* Recorded data
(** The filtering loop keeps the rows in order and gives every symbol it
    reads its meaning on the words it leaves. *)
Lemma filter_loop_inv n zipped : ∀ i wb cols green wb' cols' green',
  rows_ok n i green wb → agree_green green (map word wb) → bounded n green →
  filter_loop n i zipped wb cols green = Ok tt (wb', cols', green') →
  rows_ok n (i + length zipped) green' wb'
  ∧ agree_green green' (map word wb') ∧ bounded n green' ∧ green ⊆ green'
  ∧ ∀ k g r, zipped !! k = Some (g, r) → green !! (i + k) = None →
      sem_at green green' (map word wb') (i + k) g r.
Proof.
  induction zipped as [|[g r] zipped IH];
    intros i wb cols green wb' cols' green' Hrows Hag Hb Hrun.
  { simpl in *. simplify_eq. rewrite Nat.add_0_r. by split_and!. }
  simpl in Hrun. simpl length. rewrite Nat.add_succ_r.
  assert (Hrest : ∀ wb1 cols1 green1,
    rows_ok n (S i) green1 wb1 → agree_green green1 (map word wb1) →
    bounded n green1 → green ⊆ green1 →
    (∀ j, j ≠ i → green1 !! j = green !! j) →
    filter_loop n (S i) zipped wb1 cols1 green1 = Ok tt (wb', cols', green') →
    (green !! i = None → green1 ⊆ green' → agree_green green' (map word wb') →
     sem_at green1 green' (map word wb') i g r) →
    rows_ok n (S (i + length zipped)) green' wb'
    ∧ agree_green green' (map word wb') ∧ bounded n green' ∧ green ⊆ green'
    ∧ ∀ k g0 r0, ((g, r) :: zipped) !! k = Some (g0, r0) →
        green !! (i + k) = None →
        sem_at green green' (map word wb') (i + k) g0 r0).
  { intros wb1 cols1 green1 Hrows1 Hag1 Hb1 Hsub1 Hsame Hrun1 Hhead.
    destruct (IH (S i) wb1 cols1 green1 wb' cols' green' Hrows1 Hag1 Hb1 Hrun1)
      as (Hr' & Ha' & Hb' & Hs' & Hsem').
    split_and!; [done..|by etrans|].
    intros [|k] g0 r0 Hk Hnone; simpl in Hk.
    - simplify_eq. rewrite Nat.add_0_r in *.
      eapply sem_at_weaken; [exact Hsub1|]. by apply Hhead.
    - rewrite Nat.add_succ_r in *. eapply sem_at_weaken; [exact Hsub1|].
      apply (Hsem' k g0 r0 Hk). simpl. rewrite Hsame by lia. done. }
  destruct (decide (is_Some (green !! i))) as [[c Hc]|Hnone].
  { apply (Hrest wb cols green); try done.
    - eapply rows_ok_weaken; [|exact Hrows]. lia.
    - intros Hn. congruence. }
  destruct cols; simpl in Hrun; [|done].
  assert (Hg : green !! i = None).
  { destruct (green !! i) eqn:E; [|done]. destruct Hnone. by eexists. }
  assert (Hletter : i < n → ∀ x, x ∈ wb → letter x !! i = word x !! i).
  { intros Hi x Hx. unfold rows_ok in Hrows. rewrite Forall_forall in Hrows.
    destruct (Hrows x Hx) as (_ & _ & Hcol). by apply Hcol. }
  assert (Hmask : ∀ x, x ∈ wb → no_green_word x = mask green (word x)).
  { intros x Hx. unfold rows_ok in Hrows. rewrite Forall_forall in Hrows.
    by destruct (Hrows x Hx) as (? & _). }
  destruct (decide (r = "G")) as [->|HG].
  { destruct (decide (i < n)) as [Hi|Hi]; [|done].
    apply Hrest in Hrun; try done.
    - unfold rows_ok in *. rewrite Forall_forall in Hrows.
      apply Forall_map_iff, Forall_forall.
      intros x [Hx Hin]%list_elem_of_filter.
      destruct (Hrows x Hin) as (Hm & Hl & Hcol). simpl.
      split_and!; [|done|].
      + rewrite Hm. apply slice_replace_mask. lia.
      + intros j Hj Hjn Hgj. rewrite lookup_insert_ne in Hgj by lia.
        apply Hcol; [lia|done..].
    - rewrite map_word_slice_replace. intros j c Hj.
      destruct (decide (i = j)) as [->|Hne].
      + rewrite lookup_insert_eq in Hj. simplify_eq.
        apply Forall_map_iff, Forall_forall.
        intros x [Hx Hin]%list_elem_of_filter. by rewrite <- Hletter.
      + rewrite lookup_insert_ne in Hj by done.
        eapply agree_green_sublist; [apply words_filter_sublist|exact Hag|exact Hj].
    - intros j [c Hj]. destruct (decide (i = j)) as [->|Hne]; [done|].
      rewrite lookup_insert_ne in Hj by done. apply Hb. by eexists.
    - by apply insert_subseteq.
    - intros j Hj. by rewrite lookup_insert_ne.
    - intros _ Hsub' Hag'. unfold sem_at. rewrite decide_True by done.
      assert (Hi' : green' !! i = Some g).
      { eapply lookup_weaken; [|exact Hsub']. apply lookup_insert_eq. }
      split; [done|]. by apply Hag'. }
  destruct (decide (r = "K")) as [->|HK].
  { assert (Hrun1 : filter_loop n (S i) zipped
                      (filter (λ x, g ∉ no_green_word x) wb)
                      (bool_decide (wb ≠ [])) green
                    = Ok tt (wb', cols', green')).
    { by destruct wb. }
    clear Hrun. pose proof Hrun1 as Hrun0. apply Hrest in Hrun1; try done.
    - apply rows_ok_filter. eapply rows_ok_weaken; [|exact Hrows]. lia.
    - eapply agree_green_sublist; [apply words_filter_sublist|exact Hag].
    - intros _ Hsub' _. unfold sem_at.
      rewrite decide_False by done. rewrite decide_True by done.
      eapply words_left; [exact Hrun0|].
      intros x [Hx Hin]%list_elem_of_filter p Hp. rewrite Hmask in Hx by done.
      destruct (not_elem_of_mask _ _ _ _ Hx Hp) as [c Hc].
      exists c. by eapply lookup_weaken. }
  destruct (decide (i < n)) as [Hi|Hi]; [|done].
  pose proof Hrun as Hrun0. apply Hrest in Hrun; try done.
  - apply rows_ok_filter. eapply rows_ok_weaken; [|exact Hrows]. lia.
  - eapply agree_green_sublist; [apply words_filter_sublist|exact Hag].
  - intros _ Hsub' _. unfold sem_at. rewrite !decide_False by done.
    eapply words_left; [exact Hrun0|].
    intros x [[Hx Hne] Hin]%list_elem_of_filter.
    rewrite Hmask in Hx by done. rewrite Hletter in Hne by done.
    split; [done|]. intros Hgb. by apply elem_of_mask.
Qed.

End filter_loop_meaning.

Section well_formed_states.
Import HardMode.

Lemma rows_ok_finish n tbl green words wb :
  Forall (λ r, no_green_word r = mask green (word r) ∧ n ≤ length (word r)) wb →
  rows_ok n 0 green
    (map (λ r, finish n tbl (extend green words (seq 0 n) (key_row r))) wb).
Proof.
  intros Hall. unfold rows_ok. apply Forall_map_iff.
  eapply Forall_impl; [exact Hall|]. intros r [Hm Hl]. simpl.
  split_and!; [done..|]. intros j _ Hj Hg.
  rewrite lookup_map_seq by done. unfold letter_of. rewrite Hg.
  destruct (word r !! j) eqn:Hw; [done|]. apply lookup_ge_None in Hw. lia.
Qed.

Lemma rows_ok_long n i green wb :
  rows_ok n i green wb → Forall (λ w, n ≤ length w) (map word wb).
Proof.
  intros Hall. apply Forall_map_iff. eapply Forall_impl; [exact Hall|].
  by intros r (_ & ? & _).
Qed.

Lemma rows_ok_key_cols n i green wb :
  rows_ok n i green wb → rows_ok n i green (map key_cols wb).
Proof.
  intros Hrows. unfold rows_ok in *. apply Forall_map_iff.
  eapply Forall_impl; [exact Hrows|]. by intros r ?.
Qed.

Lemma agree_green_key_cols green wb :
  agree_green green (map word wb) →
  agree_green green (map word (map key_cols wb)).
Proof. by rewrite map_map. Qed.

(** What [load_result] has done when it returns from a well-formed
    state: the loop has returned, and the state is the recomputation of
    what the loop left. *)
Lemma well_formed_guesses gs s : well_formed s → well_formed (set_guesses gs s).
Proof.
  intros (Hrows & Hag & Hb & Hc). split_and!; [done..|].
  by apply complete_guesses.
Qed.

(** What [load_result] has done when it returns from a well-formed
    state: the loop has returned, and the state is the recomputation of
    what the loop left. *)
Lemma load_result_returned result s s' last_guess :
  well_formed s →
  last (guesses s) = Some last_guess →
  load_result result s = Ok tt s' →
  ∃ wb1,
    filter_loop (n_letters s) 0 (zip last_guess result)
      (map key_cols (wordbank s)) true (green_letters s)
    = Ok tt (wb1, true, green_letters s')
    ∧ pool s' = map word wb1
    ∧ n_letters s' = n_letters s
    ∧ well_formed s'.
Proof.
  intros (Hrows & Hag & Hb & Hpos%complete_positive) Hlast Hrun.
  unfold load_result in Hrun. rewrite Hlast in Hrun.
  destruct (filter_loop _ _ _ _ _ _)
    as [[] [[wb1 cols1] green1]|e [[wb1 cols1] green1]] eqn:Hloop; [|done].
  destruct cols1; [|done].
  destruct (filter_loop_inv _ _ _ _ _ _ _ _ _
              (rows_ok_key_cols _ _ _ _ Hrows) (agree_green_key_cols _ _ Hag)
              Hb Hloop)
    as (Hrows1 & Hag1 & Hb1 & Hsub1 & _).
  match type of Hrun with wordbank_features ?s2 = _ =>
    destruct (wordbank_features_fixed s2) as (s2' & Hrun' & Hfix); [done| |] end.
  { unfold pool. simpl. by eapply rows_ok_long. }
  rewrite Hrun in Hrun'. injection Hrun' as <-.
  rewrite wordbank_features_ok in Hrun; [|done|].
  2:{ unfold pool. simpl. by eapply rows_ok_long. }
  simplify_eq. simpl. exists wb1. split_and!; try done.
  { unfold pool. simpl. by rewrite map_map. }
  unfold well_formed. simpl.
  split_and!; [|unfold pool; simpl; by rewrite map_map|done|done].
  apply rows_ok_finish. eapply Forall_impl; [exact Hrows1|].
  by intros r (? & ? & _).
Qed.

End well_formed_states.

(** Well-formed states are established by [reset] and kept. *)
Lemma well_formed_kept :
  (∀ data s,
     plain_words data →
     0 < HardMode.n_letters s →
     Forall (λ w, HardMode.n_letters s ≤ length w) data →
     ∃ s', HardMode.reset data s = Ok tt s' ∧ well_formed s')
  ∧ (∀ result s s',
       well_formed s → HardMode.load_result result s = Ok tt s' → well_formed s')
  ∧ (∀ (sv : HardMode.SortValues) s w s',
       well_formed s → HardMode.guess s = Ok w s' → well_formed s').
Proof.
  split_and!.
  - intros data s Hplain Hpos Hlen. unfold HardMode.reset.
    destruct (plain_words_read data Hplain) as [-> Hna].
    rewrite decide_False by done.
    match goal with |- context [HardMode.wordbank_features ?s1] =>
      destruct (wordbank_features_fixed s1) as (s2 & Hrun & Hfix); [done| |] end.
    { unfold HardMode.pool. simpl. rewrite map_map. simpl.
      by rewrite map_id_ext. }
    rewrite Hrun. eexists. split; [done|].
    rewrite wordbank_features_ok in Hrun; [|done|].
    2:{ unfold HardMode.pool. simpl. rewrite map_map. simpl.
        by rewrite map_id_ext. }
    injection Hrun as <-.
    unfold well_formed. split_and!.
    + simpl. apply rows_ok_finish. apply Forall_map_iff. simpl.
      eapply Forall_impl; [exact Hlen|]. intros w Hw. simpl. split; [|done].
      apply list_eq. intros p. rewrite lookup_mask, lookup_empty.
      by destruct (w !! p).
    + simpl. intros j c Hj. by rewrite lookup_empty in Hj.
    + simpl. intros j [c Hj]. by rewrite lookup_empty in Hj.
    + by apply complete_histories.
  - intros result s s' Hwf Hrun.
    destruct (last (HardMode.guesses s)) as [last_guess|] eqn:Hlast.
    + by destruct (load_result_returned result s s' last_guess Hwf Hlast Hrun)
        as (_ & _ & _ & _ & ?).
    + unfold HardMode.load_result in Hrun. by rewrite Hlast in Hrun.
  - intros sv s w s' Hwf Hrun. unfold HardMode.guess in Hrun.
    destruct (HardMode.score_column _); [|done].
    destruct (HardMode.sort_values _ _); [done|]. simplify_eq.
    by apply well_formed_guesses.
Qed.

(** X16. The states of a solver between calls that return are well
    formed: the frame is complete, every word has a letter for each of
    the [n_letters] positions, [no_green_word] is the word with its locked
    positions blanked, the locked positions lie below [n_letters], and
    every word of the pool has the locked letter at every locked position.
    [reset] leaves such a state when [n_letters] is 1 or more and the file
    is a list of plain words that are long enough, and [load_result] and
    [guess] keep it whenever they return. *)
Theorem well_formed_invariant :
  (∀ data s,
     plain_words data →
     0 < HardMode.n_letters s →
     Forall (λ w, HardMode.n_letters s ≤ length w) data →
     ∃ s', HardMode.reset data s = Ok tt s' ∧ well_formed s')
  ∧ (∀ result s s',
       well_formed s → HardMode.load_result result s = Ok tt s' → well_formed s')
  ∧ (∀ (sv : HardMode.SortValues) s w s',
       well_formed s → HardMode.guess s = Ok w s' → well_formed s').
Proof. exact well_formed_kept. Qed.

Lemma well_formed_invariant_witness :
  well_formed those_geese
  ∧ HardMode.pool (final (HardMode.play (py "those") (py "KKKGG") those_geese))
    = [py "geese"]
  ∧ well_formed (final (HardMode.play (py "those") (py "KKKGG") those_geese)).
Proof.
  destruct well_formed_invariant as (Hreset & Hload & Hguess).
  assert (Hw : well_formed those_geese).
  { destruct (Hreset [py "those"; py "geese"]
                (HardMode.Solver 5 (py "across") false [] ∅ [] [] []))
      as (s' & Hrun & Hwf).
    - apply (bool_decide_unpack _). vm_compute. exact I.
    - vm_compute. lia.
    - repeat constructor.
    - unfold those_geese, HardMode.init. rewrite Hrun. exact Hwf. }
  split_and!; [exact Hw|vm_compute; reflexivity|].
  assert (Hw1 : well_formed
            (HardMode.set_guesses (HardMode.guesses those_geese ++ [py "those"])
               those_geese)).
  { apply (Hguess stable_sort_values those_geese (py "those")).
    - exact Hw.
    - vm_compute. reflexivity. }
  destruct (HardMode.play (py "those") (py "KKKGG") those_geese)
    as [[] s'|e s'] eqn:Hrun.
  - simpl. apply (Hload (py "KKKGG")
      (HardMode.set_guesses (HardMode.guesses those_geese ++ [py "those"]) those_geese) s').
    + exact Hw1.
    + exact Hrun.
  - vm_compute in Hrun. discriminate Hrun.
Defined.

* Task directions
Scan the material above for the word "KKKGG", and copy every line in which it is found.

* Response to the task
  ∧ HardMode.pool (final (HardMode.play (py "those") (py "KKKGG") those_geese))
  ∧ well_formed (final (HardMode.play (py "those") (py "KKKGG") those_geese)).
  destruct (HardMode.play (py "those") (py "KKKGG") those_geese)
  - simpl. apply (Hload (py "KKKGG")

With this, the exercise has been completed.